- [Data to use]

Lemma cache_size_exact_value (mesh : ints) (envs : CINTEnvVars) :
  counts_nonneg mesh envs ->
  cache_size_exact mesh envs < 2 ^ 31 ->
  _cache_size mesh envs = cache_size_exact mesh envs.
Proof.
  intros (Hi & Hj & Hnf & Hnc & Hm0 & Hm1 & Hm2 & Hil & Hjl) Hfit.
  unfold _cache_size, cache_size_exact in *. cbv zeta in *.
  unfold OF_CMPLX in *.
  pose proof (tbl_CUM_nonneg (i_l envs + j_l envs)) as Hcum.
  set (ic := x_ctr envs 0) in *. set (jc := x_ctr envs 1) in *.
  set (ncmp := ncomp_e1 envs * ncomp_tensor envs) in *.
  set (cum := tbl _CUM_LEN_CART (i_l envs + j_l envs)) in *.
  set (l1 := i_l envs + j_l envs + 1) in *.
  assert (Hl1 : 0 <= l1) by (unfold l1; lia).
  assert (T0 : 0 <= ic * jc) by (apply Z.mul_nonneg_nonneg; lia).
  assert (T1 : 0 <= cum * (1 + ic + ic * jc))
    by (apply Z.mul_nonneg_nonneg; lia).
  assert (T2 : 0 <= l1 * (mesh 0 + mesh 1 + mesh 2))
    by (apply Z.mul_nonneg_nonneg; lia).
  assert (T3 : 0 <= l1 * mesh 1 * mesh 2)
    by (repeat apply Z.mul_nonneg_nonneg; lia).
  assert (T4 : 0 <= l1 * l1 * mesh 2)
    by (repeat apply Z.mul_nonneg_nonneg; lia).
  assert (T5 : 0 <= nf envs * ic * jc)
    by (repeat apply Z.mul_nonneg_nonneg; lia).
  assert (T6 : 0 <= nf envs * ic * jc * ncmp)
    by (apply Z.mul_nonneg_nonneg; lia).
  set (P := nf envs * ic * jc) in *.
  set (A1 := cum * (1 + ic + ic * jc)) in *.
  set (A2 := l1 * (mesh 0 + mesh 1 + mesh 2)) in *.
  set (A3 := l1 * mesh 1 * mesh 2) in *.
  set (A4 := l1 * l1 * mesh 2) in *.
  rewrite (@size_t_small A1) by lia.
  rewrite (@size_t_small (0 + A1)) by lia.
  rewrite (@size_t_small A2) by lia.
  rewrite (@size_t_small (0 + A1 + A2)) by lia.
  rewrite (@size_t_small A3) by lia.
  rewrite (@size_t_small (0 + A1 + A2 + A3)) by lia.
  rewrite (@size_t_small A4) by lia.
  rewrite (@size_t_small (0 + A1 + A2 + A3 + A4)) by lia.
  rewrite (@size_t_small (0 + A1 + A2 + A3 + A4 + 20)) by lia.
  rewrite (@size_t_small (nf envs * 8 * 2)) by lia.
  rewrite MAXz_max.
  assert (E : size_t (size_t P * size_t ncmp) = P * ncmp).
  { destruct (Z.eq_dec ncmp 0) as [-> | Hne].
    - change (size_t 0) with 0. rewrite !Z.mul_0_r. reflexivity.
    - assert (HP : P * 1 <= P * ncmp)
        by (apply Z.mul_le_mono_nonneg_l; lia).
      assert (Hn : ncmp * 1 <= P * ncmp \/ P = 0).
      { destruct (Z.eq_dec P 0) as [HP0 | HP0]; [right; exact HP0 | left].
        rewrite (Z.mul_comm P ncmp).
        apply Z.mul_le_mono_nonneg_l; lia. }
      destruct Hn as [Hn | HP0].
      2: { rewrite HP0. change (size_t 0) with 0. reflexivity. }
      rewrite (@size_t_small P) by lia.
      rewrite (@size_t_small ncmp) by lia.
      apply size_t_small. lia. }
  rewrite E.
  rewrite size_t_small by lia. rewrite int_of_size_t_small by lia.
  lia.
Qed.

(** X11: when the counts are not negative and the size fits an [int],
    the wrap-around of [_cache_size] does nothing: the sizing query
    returns [nc*n_comp + max(cache_size, nf*16)], with
    [cache_size = _CUM_LEN_CART[l]*(1 + i_ctr + i_ctr*j_ctr)
     + l1*(mesh[0]+mesh[1]+mesh[2]) + l1*mesh[1]*mesh[2] + l1*l1*mesh[2]
     + 20]. *)
Theorem cache_size_without_wrap (mesh : ints) (envs : CINTEnvVars) :
  counts_nonneg mesh envs ->
  cache_size_exact mesh envs < 2 ^ 31 ->
  _cache_size mesh envs = cache_size_exact mesh envs.
Proof. apply cache_size_exact_value. Qed.

Lemma counts_nonneg_s11 : counts_nonneg mesh_222 envs_s11.
Proof. unfold counts_nonneg. repeat split; apply Z.leb_le; reflexivity. Qed.

Lemma cache_size_without_wrap_witness :
  _cache_size mesh_222 envs_s11 = cache_size_exact mesh_222 envs_s11.
Proof.
  apply (@cache_size_without_wrap mesh_222 envs_s11 counts_nonneg_s11).
  vm_compute. reflexivity.
Defined.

- [Brief] Could you restate word for word the lines above from the one containing "rewrite (@size_t_small A4) by lia." through the one containing "assert (E : size_t", both included, and nothing else?

- [Exercise answer]
  rewrite (@size_t_small A4) by lia.
  rewrite (@size_t_small (0 + A1 + A2 + A3 + A4)) by lia.
  rewrite (@size_t_small (0 + A1 + A2 + A3 + A4 + 20)) by lia.
  rewrite (@size_t_small (nf envs * 8 * 2)) by lia.
  rewrite MAXz_max.
  assert (E : size_t (size_t P * size_t ncmp) = P * ncmp).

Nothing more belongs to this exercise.